Au moment où Laurent Prunier jette l’anathème sur son ex-collègue UMP Fortuné Pellicano, il serait bon qu’il médite ces propos. Après avoir éliminé toutes formes de concurrence sur sa liste en « sortant les sortants », après avoir fait le vide à l’UMP par des exclusions, il n’est pas trop surprenant que les « encartés écartés » refusent sa récente et opportuniste politique de la main tendue !
C’est un syndrome contemporain de la droite que de faire des politiques dures et de s’étonner devant les citoyens de leurs conséquences, après coup. La négociation, cela ne se fait jamais à chaud (voire à très chaud), cela se prépare en amont, à froid.

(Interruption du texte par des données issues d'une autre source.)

(* ===== verification/StdAlgo.v ===== *)
(** The parts of the C++ library whose result the standard leaves open, as
    interfaces with the laws the standard gives: the order in which an
    [unordered_map] iterates and the layout of a heap made by [std::make_heap].
    The theorems of the development hold for every conforming implementation;
    the instances at the end show that the laws can be met. *)

From S2P Require Import Prelude.

(** ** Iteration over an [unordered_map] *)

(** The order of the [n]-th iteration of a run is any order of the pairs. *)
Class HashOrder := {
  iter_order {V} : nat → gmap Z V → list (Z * V);
  iter_order_perm {V} n (m : gmap Z V) : iter_order n m ≡ₚ map_to_list m;
}.

(** ** Heaps *)

(** [less] as [std::make_heap] requires it. *)
Class StrictWeak {A} (less : A → A → bool) : Prop := {
  less_irrefl x : less x x = false;
  less_trans x y z : less x y = true → less y z = true → less x z = true;
  less_incomp x y z : less x y = false → less y z = false → less x z = false;
}.

(** [std::is_heap]: no element is greater than its parent. *)
Definition is_heap {A} (less : A → A → bool) (l : list A) : Prop :=
  ∀ i p x, l !! S i = Some x → l !! (i / 2)%nat = Some p → less p x = false.

(** [pop_heap] moves the front to the back and makes the rest a heap. *)
Class HeapAlgo := {
  make_heap {A} : (A → A → bool) → list A → list A;
  pop_heap {A} : (A → A → bool) → list A → list A;
  make_heap_perm {A} (less : A → A → bool) l : make_heap less l ≡ₚ l;
  make_heap_heap {A} (less : A → A → bool) l :
    StrictWeak less → is_heap less (make_heap less l);
  pop_heap_nil {A} (less : A → A → bool) : pop_heap less [] = [];
  pop_heap_cons {A} (less : A → A → bool) x l :
    StrictWeak less → is_heap less (x :: l) →
    ∃ l', pop_heap less (x :: l) = l' ++ [x] ∧ l' ≡ₚ l ∧ is_heap less l';
}.

Section Heap.
Context {A : Type} (less : A → A → bool) `{!StrictWeak less}.

(** The front of a heap is a greatest element. *)
Lemma heap_front_max x l y : is_heap less (x :: l) → y ∈ x :: l → less x y = false.
Proof.
  intros Hh [i Hi]%list_elem_of_lookup. revert y Hi.
  induction (lt_wf i) as [i _ IH]. intros y Hi. destruct i as [|i].
  { injection Hi as ->. apply less_irrefl. }
  assert (i / 2 ≤ i)%nat as Hd by (apply Nat.Div0.div_le_upper_bound; lia).
  destruct (lookup_lt_is_Some_2 (x :: l) (i / 2)) as [p Hp].
  { apply lookup_lt_Some in Hi. lia. }
  eapply less_incomp; [|by eapply Hh]. eapply (IH (i / 2)%nat); [lia|done].
Qed.

(** A list sorted from greatest to least is a heap. *)
Definition desc (l : list A) : Prop :=
  ∀ i j x y, (i ≤ j)%nat → l !! i = Some x → l !! j = Some y → less x y = false.

Lemma desc_is_heap l : desc l → is_heap less l.
Proof.
  intros Hd i p x Hx Hp. eapply Hd; [|done|done].
  apply Nat.Div0.div_le_upper_bound. lia.
Qed.

Fixpoint insert_desc (x : A) (l : list A) : list A :=
  match l with
  | [] => [x]
  | y :: l' => if less x y then y :: insert_desc x l' else x :: l
  end.

Lemma insert_desc_perm x l : insert_desc x l ≡ₚ x :: l.
Proof.
  induction l as [|y l IH]; simpl; [done|]. destruct (less x y); [|done].
  rewrite IH. apply Permutation_swap.
Qed.

Lemma desc_cons x l : desc (x :: l) ↔ (∀ y, y ∈ l → less x y = false) ∧ desc l.
Proof.
  split.
  - intros Hd. split.
    + intros y [j Hj]%list_elem_of_lookup. eapply (Hd O (S j)); [lia|done|done].
    + intros i j a b Hij Ha Hb. eapply (Hd (S i) (S j)); [lia|done|done].
  - intros [Hx Hd] i j a b Hij Ha Hb. destruct i as [|i], j as [|j]; simpl in *; [| |lia|].
    + simplify_eq. apply less_irrefl.
    + simplify_eq. apply Hx. by eapply list_elem_of_lookup_2.
    + eapply (Hd i j); [lia|done|done].
Qed.

Lemma less_asym x y : less x y = true → less y x = false.
Proof.
  intros Hxy. destruct (less y x) eqn:Hyx; [|done].
  pose proof (less_trans _ _ _ Hxy Hyx) as H. by rewrite less_irrefl in H.
Qed.

Lemma insert_desc_desc x l : desc l → desc (insert_desc x l).
Proof.
  induction l as [|y l IH]; simpl.
  { intros _. apply desc_cons. split; [set_solver|]. by intros i j a b _ Ha. }
  rewrite desc_cons. intros [Hy Hl]. destruct (less x y) eqn:Hxy.
  - apply desc_cons. split; [|by apply IH]. intros z. rewrite insert_desc_perm.
    intros [->|Hz]%elem_of_cons; [by apply less_asym|by apply Hy].
  - apply desc_cons. split; [|by apply desc_cons].
    intros z [->|Hz]%elem_of_cons; [done|]. eapply less_incomp; [done|]. by apply Hy.
Qed.

End Heap.

Definition sort_desc {A} (less : A → A → bool) (l : list A) : list A :=
  foldr (insert_desc less) [] l.

Lemma sort_desc_perm {A} (less : A → A → bool) l : sort_desc less l ≡ₚ l.
Proof. induction l as [|x l IH]; simpl; [done|]. rewrite insert_desc_perm. by rewrite IH. Qed.

Lemma sort_desc_desc {A} (less : A → A → bool) `{!StrictWeak less} l : desc less (sort_desc less l).
Proof.
  induction l as [|x l IH]; simpl; [by intros i j a b _ Ha|]. by apply insert_desc_desc.
Qed.

(** ** Instances *)

Definition list_HashOrder : HashOrder.
Proof. refine {| iter_order V n m := map_to_list m |}. done. Defined.

(** Keeps the heap sorted; any removal re-sorts. *)
Definition sorted_HeapAlgo : HeapAlgo.
Proof.
  refine {| make_heap A less l := sort_desc less l;
            pop_heap A less l :=
              match l with [] => [] | x :: l' => sort_desc less l' ++ [x] end |}.
  - intros. apply sort_desc_perm.
  - intros A less l Hw. by apply desc_is_heap, sort_desc_desc.
  - done.
  - intros A less x l Hw Hh. exists (sort_desc less l). split; [done|].
    split; [apply sort_desc_perm|]. by apply desc_is_heap, sort_desc_desc.
Defined.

C’est toute la politique sarkozienne qui se reflète dans ce type de comportement, les petits mots semés un peu partout qui laissent des traces longtemps : les « racailles » et autres mots du genre.
Sur le plan international, c’est exactement la même chose avec un Bush qui veut terrasser le terrorisme avec des méthodes dures et qui découvre, quelques années plus tard, que le niveau de la menace n’a fait qu’augmenter.

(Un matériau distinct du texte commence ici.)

(** The table with a new page in the frame [slot]. *)
Lemma mig_ok_setup m m' page e l slot :
  mig_ok m → entries_ m !! page = None → page_ok m page → same_mgeom m m' →
  free_slots_ m = l ++ [slot] → free_slots_ m' = l →
  entries_ m' = <[page := e]> (entries_ m) → index e = slot → mach_base e = page →
  (let x := dirty_entries_ m + Z.b2z (dirty_page e) in dirty_entries_ m' = x ∨ dirty_entries_ m' = i32 x) → mig_ok m'.
Proof.
  intros Hok Hnone Hp Hg Hl Hfree Hent Hidx Hbase Hdirty.
  pose proof (proj2 (proj2 (proj2 (proj2 (proj2 (proj2 Hg)))))) as Hcap.
  assert (∀ p e', entries_ m' !! p = Some e' → (p = page ∧ e' = e) ∨
    (p ≠ page ∧ entries_ m !! p = Some e')) as Hback.
  { intros p e'. rewrite Hent, lookup_insert_Some. naive_solver. }
  assert (slot ∈ free_slots_ m ∧ ∀ s, s ∈ l → s ∈ free_slots_ m ∧ s ≠ slot) as [Hslot Hsub].
  { pose proof (m_nodup _ Hok) as Hnd. rewrite Hl in *. apply NoDup_app in Hnd as (_&Hd&_).
    split; [set_solver|]. intros s Hs. split; [set_solver|]. intros ->. set_solver. }
  assert (Z.of_nat (length (free_slots_ m')) + num_entries m' = ptt_capacity_ m) as Hsl.
  { unfold num_entries. rewrite Hfree, <- (m_slots _ Hok), Hent, Hl, length_app.
    unfold num_entries. rewrite map_size_insert_None by done. simpl. lia. }
  split.
  - eapply same_mgeom_geom; [done|]. apply (m_geom _ Hok).
  - by rewrite Hcap.
  - intros p e' Hp'. rewrite Hcap. destruct (Hback _ _ Hp') as [[-> ->]|[_ H1]].
    + split; [by eapply page_ok_same|]. rewrite Hidx. split; [done|]. by apply (m_free _ Hok).
    + destruct (m_page _ Hok _ _ H1) as (?&?&?). split; [by eapply page_ok_same|done].
  - intros p p' e1 e2 [[-> ->]|[_ H1]]%Hback [[-> ->]|[_ H2]]%Hback; [done|..|by eapply (m_inj _ Hok)].
    + rewrite Hidx. intros E. by destruct (m_free_unused _ Hok _ _ _ Hslot H2).
    + rewrite Hidx. intros E. by destruct (m_free_unused _ Hok _ _ _ Hslot H1).
  - pose proof (m_nodup _ Hok) as Hnd. rewrite Hl in Hnd. rewrite Hfree.
    by apply NoDup_app in Hnd as (?&_).
  - intros s. rewrite Hfree, Hcap. intros [Hs _]%Hsub. by apply (m_free _ Hok).
  - intros s p e1. rewrite Hfree. intros [Hs Hne]%Hsub [[-> ->]|[_ H1]]%Hback; [congruence|].
    by eapply (m_free_unused _ Hok).
  - eapply (dirty_counted m); [apply (m_geom _ Hok)|done| |exact Hdirty]. rewrite Hent, (m_dirty _ Hok). by rewrite mcount_insert_fresh.
Qed.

Il serait de bon d’analyser sur le fond ces politiques qui prônent des résultats dans un sens et agissent pour déclencher l’inverse. Elles ne sont pas autre chose qu’une grande tromperie.
La différence entre l’UMP et la la gauche plurielle brestoise est que l’UMP régle ses contentieux sur la place publique alors que la majorité sortante réglait ses compte sans témoins et donnez le change aux journalistes. Suffit de connaître le degré de « désamour » entre les Verts et le PCF brestois pour apprécier la chose. M. Fayret, proposez à Michel Briand et Maxime Paul de passer une heure dans le même bureau pour débattre sur le dossier du vote électronique, vous comprendrez mon propos. A moins que Michel Broand et Maxime Paul prennent leur carte au PS, cela risque de ne guère évoluer.